■ **Exercise aim**: Find the line with "Proof. rewrite forallb_forall, List.Forall_forall." in the records below. Copy it and every line after it, up to and including the line with "- intros H. apply".

■ **Material for this exercise**:
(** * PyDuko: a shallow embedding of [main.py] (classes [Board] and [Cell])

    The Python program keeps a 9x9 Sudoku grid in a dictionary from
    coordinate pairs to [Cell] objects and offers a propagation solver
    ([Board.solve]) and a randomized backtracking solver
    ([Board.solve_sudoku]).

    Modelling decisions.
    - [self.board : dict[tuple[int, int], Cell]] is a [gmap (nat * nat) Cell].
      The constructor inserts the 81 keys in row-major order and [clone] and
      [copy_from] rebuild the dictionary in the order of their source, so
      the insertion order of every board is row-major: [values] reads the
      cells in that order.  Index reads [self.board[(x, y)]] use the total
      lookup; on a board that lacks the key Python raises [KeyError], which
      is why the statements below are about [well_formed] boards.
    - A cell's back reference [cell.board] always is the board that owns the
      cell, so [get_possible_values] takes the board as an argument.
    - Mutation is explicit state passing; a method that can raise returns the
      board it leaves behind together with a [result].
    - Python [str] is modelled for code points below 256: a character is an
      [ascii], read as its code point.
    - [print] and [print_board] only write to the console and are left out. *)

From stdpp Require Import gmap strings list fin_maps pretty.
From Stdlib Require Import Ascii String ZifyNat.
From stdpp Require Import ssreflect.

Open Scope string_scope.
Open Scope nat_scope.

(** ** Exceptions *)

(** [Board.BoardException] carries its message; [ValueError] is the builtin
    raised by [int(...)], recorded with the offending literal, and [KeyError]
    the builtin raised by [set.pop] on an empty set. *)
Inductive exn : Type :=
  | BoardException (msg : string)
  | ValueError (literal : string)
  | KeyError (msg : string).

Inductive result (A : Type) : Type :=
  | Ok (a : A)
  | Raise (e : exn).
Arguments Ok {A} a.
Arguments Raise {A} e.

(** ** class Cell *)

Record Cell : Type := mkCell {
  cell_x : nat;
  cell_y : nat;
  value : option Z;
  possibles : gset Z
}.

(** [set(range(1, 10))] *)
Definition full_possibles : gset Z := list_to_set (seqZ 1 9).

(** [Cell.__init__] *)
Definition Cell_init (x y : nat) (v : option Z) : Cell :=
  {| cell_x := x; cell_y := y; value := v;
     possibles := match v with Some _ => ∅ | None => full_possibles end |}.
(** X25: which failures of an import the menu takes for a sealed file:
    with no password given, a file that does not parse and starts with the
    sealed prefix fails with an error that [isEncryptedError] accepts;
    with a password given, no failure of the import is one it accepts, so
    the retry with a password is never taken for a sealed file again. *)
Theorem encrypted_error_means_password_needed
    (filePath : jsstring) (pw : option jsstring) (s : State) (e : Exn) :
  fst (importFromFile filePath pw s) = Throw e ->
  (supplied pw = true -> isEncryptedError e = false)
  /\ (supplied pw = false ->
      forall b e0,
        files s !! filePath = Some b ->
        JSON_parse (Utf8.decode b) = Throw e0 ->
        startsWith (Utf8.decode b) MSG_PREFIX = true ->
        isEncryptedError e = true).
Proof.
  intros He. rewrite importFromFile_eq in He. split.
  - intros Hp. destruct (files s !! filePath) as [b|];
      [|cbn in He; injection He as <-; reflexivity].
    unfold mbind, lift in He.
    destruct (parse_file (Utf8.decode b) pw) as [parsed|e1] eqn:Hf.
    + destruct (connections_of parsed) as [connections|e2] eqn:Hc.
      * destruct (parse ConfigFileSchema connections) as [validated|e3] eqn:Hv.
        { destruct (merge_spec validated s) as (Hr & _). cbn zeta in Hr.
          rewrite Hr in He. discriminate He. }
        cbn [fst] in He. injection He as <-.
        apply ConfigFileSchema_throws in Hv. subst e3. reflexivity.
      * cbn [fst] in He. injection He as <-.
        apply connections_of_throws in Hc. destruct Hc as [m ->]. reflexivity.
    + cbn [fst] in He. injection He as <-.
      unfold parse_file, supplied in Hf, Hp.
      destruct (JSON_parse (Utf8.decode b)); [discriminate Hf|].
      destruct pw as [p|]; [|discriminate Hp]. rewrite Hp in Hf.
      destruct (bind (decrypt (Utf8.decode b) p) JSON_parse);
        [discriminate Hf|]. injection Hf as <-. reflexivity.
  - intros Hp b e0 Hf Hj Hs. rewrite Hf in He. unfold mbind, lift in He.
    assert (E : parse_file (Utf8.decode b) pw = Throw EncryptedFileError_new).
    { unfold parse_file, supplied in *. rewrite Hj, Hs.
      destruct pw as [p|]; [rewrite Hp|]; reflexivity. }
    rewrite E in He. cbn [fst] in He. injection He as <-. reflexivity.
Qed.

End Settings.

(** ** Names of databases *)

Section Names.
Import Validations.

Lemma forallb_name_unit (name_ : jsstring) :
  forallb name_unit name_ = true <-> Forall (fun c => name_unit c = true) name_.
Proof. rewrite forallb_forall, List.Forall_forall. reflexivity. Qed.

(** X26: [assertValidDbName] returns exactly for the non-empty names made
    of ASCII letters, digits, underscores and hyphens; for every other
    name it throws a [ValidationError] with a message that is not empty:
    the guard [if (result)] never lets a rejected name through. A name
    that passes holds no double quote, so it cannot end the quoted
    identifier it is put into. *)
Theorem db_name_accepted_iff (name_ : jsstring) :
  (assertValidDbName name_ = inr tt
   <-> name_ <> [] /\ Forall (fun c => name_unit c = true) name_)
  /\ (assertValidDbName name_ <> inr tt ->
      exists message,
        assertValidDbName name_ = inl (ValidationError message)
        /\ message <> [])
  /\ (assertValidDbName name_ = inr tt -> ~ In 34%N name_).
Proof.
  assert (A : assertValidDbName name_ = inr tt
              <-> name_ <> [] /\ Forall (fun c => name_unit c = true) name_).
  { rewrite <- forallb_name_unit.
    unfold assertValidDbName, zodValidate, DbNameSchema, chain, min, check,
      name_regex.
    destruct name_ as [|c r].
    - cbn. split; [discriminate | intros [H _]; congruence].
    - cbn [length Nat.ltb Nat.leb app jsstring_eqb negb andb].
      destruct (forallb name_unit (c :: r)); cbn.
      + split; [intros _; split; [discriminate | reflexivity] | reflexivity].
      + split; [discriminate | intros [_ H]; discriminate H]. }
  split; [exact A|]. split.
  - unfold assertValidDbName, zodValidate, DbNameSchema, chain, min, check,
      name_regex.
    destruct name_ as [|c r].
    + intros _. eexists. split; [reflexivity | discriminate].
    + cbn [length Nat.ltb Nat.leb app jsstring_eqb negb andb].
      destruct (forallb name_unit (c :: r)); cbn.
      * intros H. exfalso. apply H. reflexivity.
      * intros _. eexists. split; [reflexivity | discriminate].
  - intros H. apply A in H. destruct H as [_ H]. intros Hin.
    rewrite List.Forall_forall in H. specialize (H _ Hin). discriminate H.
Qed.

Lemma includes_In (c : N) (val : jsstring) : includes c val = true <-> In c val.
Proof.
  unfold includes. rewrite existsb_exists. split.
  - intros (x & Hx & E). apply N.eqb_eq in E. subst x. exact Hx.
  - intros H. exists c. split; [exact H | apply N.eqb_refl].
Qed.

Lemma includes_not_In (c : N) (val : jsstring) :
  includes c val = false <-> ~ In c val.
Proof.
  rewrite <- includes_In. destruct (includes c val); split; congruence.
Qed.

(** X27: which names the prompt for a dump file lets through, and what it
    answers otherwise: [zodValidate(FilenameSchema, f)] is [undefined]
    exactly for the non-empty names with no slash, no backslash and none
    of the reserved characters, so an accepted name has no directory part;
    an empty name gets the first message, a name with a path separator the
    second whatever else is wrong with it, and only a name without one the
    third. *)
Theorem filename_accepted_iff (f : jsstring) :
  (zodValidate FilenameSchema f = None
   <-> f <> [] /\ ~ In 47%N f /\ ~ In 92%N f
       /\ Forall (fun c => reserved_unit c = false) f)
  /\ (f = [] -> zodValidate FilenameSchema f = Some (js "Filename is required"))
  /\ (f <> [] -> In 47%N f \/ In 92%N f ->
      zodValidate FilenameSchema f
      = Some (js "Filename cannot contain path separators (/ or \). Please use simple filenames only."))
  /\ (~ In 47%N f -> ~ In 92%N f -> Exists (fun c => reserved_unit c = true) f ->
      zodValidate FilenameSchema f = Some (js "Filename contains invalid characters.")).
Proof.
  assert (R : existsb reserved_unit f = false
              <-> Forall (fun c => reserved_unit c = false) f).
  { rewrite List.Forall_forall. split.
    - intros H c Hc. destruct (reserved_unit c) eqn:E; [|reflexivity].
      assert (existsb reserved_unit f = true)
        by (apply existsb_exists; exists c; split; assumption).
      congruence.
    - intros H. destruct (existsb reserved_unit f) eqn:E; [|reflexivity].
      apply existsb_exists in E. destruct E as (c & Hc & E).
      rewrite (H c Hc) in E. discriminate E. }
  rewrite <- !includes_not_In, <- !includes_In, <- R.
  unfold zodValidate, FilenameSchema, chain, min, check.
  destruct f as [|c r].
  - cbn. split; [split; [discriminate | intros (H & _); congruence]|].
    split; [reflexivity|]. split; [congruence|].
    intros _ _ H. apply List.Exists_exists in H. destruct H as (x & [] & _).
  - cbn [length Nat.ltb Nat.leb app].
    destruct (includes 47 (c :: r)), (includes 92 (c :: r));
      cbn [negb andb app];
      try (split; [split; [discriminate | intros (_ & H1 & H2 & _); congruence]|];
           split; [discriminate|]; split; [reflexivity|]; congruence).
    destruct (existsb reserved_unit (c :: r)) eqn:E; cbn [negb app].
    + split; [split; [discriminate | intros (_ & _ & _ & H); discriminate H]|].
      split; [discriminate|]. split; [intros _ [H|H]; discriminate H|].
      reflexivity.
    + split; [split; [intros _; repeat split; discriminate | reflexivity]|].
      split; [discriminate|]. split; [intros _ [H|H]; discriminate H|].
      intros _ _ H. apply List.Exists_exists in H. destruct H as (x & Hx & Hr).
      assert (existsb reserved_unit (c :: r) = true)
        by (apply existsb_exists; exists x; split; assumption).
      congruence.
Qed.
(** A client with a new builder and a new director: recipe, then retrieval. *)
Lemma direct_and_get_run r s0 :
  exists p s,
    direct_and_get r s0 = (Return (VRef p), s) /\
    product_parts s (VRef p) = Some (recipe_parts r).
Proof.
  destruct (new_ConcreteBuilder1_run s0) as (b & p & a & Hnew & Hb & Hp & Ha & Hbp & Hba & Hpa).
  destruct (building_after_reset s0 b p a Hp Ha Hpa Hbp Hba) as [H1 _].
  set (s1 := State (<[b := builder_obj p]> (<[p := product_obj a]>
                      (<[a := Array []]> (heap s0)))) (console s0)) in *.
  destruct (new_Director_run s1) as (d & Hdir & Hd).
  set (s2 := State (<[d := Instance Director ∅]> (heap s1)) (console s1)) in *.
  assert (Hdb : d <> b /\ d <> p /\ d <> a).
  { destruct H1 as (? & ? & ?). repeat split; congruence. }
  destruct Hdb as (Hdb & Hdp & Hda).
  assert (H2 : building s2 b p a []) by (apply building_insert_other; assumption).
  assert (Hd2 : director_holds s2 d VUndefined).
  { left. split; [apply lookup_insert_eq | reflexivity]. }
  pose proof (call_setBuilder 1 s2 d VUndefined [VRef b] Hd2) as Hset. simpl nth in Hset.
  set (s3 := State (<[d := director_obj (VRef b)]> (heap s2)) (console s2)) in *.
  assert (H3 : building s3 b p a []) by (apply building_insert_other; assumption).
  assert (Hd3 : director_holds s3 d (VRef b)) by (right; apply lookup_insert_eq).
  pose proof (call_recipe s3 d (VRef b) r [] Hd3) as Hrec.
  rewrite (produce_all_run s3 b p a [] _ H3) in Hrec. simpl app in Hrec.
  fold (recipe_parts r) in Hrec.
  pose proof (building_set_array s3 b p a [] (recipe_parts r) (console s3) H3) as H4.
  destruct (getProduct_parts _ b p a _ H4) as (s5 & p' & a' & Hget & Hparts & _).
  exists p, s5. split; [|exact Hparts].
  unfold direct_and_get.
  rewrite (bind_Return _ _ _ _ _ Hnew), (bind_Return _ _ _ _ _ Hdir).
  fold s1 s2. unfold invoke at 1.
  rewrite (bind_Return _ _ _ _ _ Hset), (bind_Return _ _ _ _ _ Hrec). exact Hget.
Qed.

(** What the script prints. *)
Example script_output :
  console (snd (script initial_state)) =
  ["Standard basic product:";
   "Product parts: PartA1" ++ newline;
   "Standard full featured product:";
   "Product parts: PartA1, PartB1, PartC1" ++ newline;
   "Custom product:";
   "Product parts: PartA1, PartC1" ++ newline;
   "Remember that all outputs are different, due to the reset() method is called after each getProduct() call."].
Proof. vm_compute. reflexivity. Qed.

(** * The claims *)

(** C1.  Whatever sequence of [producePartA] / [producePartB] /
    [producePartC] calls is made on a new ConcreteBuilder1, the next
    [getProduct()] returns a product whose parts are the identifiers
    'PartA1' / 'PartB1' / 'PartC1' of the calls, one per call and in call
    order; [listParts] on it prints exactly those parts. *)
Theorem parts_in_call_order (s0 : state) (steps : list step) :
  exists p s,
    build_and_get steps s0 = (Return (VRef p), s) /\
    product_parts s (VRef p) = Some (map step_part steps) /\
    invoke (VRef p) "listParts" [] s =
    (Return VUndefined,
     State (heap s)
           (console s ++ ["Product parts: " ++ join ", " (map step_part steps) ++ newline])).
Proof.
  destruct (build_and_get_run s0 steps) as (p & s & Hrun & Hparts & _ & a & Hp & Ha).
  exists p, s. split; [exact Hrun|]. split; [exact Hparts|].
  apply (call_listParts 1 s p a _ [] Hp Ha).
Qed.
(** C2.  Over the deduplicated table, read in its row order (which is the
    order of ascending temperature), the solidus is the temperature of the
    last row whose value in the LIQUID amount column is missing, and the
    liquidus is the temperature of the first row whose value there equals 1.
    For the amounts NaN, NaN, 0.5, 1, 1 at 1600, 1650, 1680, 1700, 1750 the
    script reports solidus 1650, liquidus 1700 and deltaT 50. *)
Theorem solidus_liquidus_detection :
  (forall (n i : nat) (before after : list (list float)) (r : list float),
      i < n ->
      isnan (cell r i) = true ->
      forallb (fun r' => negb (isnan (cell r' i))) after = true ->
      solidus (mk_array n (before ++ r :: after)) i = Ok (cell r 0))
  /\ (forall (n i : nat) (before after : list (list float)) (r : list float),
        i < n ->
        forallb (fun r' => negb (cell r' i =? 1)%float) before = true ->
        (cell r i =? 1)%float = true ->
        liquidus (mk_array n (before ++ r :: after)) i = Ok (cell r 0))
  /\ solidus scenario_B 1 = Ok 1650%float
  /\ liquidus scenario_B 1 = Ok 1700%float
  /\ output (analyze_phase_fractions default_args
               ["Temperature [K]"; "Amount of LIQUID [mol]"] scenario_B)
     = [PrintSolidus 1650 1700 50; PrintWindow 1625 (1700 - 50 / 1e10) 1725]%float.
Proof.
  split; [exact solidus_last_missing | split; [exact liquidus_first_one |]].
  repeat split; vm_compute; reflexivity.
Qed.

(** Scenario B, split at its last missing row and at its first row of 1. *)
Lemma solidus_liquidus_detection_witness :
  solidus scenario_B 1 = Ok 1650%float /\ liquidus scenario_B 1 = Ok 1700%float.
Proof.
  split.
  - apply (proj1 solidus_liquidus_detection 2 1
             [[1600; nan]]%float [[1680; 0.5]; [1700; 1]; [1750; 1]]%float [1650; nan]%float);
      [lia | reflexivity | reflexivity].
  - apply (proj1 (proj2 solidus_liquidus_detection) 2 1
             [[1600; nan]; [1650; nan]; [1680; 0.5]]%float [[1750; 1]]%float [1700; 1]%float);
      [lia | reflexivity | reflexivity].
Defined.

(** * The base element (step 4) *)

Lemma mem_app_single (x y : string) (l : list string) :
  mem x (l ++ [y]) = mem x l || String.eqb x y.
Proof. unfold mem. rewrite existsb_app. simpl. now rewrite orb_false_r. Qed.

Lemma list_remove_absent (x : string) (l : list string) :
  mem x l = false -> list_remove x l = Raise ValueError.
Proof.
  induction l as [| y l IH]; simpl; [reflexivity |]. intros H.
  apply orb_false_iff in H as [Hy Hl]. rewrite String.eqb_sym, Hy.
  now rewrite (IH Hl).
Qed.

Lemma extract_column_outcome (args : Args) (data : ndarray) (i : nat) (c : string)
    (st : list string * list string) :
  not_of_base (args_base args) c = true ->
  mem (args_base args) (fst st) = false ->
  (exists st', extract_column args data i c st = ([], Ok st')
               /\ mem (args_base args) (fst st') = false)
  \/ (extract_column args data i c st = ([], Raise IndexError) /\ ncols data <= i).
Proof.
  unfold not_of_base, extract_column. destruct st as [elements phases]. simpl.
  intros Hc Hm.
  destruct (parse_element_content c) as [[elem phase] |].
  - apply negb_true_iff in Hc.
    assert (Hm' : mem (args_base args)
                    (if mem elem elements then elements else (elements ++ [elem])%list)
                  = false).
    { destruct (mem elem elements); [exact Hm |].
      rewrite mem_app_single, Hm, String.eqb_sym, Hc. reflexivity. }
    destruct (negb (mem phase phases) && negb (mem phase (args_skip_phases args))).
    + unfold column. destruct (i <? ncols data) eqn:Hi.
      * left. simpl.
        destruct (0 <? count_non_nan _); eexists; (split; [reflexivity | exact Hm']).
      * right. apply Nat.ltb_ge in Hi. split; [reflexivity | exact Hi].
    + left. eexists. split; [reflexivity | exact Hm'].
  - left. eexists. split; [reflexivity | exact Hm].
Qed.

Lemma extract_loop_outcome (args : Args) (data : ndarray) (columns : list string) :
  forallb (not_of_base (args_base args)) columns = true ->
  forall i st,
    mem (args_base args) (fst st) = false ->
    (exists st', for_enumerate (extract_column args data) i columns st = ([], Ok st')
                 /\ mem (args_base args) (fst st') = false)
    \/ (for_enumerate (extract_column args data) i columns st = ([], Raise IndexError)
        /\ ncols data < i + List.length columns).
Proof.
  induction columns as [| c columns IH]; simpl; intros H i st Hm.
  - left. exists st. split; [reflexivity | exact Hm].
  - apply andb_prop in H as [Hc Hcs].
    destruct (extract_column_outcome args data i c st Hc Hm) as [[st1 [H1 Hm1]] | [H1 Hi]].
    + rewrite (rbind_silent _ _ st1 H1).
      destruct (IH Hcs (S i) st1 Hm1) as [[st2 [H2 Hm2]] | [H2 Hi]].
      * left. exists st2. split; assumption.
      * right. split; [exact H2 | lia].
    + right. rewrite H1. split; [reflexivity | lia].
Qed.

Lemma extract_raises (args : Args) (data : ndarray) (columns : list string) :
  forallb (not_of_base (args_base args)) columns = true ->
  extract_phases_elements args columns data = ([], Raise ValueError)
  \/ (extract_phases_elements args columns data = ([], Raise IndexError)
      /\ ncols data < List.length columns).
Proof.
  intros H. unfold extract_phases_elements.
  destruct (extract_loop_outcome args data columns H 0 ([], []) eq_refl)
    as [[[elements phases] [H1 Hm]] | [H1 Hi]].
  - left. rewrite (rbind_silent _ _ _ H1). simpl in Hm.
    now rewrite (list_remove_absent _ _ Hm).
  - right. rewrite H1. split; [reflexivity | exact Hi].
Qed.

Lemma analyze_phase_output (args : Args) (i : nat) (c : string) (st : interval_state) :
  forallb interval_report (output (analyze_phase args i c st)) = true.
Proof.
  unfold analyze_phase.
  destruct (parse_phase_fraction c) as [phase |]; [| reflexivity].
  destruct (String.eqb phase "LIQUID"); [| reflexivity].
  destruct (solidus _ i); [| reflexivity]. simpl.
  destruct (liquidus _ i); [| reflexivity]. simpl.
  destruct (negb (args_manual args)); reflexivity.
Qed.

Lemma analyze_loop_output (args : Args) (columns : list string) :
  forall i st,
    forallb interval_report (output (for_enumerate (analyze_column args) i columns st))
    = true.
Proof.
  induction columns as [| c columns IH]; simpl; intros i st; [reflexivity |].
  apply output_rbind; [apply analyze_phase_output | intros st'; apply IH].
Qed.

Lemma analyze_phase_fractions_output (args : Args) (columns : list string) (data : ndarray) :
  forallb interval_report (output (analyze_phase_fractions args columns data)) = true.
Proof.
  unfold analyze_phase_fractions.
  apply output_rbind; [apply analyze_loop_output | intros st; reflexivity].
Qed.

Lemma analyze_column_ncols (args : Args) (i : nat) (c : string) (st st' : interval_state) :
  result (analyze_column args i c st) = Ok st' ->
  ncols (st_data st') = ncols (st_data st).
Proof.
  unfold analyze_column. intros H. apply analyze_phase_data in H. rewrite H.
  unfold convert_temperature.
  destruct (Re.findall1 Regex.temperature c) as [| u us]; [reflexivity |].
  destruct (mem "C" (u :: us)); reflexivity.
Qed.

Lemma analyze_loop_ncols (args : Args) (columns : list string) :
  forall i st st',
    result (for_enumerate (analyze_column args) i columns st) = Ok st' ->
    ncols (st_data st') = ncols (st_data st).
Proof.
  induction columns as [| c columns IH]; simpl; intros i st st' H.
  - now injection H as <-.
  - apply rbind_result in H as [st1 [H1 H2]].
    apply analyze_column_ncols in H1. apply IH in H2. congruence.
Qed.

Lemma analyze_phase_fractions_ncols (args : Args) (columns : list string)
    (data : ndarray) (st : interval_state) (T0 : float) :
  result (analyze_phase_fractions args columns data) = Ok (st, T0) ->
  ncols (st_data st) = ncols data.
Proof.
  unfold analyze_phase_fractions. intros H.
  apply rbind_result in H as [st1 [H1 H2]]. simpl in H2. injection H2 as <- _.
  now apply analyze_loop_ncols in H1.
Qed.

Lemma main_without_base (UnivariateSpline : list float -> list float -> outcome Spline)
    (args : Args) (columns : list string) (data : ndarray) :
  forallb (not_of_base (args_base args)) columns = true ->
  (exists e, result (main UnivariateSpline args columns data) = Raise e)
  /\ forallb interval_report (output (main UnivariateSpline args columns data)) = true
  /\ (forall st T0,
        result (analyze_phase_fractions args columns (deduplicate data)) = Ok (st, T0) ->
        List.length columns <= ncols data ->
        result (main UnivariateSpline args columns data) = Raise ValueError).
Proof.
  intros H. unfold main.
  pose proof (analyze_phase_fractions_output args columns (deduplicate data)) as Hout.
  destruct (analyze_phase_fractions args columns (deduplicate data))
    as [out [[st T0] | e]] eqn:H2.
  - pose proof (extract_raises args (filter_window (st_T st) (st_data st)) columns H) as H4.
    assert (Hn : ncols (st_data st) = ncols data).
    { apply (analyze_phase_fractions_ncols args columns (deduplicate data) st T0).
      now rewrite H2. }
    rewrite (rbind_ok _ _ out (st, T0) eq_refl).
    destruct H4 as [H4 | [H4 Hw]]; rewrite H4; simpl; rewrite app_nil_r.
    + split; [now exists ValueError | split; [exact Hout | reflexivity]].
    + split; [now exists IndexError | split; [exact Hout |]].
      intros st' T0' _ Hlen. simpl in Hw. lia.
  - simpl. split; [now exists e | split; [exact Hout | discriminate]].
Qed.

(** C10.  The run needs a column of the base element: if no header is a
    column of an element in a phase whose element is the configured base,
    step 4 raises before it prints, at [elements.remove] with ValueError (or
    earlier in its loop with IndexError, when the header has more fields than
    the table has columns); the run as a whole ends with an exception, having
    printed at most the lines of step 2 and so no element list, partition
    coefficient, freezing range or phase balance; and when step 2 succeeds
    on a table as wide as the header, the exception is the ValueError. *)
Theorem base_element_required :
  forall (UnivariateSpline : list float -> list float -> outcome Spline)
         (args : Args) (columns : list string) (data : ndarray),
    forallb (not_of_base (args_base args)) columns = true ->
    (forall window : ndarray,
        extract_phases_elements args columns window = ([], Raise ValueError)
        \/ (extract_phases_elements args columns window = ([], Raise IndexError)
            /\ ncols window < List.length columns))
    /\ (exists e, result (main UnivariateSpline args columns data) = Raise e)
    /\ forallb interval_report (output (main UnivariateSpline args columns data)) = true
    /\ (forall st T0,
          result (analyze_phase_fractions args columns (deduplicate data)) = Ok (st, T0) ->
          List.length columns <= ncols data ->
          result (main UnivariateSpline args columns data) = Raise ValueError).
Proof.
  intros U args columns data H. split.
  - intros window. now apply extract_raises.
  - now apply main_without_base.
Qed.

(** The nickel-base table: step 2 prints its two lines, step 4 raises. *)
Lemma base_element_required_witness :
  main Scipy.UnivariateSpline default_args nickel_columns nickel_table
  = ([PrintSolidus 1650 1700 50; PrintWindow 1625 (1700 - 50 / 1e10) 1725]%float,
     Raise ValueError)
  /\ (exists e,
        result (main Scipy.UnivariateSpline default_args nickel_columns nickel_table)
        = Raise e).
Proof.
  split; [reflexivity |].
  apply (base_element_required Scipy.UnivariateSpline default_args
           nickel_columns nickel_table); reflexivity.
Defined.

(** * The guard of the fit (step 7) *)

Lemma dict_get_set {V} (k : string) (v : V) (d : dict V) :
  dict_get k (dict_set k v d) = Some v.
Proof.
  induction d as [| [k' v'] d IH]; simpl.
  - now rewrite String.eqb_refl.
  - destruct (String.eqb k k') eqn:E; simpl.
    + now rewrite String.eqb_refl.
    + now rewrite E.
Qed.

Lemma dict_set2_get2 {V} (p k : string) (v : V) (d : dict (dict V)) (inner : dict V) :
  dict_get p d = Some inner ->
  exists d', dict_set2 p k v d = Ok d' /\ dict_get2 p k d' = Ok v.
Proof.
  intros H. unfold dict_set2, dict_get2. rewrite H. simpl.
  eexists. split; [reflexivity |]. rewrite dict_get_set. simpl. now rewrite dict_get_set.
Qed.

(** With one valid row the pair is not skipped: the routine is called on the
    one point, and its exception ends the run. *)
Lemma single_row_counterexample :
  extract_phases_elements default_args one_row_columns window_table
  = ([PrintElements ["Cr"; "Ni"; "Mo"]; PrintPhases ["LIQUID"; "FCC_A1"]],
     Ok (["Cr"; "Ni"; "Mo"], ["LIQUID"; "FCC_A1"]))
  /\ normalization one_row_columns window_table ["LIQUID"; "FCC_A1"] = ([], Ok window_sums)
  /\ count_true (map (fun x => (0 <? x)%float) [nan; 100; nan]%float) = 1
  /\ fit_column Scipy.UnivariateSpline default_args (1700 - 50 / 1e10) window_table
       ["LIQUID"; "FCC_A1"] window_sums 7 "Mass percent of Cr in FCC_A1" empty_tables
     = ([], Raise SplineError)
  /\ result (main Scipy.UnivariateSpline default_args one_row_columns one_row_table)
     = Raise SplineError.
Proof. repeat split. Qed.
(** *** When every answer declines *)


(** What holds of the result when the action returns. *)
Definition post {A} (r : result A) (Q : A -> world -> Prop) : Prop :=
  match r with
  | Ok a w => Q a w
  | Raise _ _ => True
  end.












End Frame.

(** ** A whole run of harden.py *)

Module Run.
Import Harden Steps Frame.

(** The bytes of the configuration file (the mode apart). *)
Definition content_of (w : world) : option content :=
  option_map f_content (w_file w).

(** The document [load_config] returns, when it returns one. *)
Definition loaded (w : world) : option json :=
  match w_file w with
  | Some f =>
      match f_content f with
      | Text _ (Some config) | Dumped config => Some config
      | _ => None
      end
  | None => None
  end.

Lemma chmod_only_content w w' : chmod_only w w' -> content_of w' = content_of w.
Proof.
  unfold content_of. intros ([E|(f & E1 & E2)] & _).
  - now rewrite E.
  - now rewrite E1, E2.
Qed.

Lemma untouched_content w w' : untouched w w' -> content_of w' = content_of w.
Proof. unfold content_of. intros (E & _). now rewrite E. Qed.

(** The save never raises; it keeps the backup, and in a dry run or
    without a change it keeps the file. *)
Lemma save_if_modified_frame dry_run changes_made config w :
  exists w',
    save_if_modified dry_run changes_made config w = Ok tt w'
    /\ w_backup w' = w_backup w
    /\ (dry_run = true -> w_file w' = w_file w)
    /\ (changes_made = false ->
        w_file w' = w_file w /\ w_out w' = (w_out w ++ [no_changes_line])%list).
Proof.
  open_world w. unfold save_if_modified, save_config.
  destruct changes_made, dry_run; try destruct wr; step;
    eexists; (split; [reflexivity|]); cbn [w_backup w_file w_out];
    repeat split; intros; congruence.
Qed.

■ **Exercise answer**:
Proof. rewrite forallb_forall, List.Forall_forall. reflexivity. Qed.

(** X26: [assertValidDbName] returns exactly for the non-empty names made
    of ASCII letters, digits, underscores and hyphens; for every other
    name it throws a [ValidationError] with a message that is not empty:
    the guard [if (result)] never lets a rejected name through. A name
    that passes holds no double quote, so it cannot end the quoted
    identifier it is put into. *)
Theorem db_name_accepted_iff (name_ : jsstring) :
  (assertValidDbName name_ = inr tt
   <-> name_ <> [] /\ Forall (fun c => name_unit c = true) name_)
  /\ (assertValidDbName name_ <> inr tt ->
      exists message,
        assertValidDbName name_ = inl (ValidationError message)
        /\ message <> [])
  /\ (assertValidDbName name_ = inr tt -> ~ In 34%N name_).
Proof.
  assert (A : assertValidDbName name_ = inr tt
              <-> name_ <> [] /\ Forall (fun c => name_unit c = true) name_).
  { rewrite <- forallb_name_unit.
    unfold assertValidDbName, zodValidate, DbNameSchema, chain, min, check,
      name_regex.
    destruct name_ as [|c r].
    - cbn. split; [discriminate | intros [H _]; congruence].
    - cbn [length Nat.ltb Nat.leb app jsstring_eqb negb andb].
      destruct (forallb name_unit (c :: r)); cbn.
      + split; [intros _; split; [discriminate | reflexivity] | reflexivity].
      + split; [discriminate | intros [_ H]; discriminate H]. }
  split; [exact A|]. split.
  - unfold assertValidDbName, zodValidate, DbNameSchema, chain, min, check,
      name_regex.
    destruct name_ as [|c r].
    + intros _. eexists. split; [reflexivity | discriminate].
    + cbn [length Nat.ltb Nat.leb app jsstring_eqb negb andb].
      destruct (forallb name_unit (c :: r)); cbn.
      * intros H. exfalso. apply H. reflexivity.
      * intros _. eexists. split; [reflexivity | discriminate].
  - intros H. apply A in H. destruct H as [_ H]. intros Hin.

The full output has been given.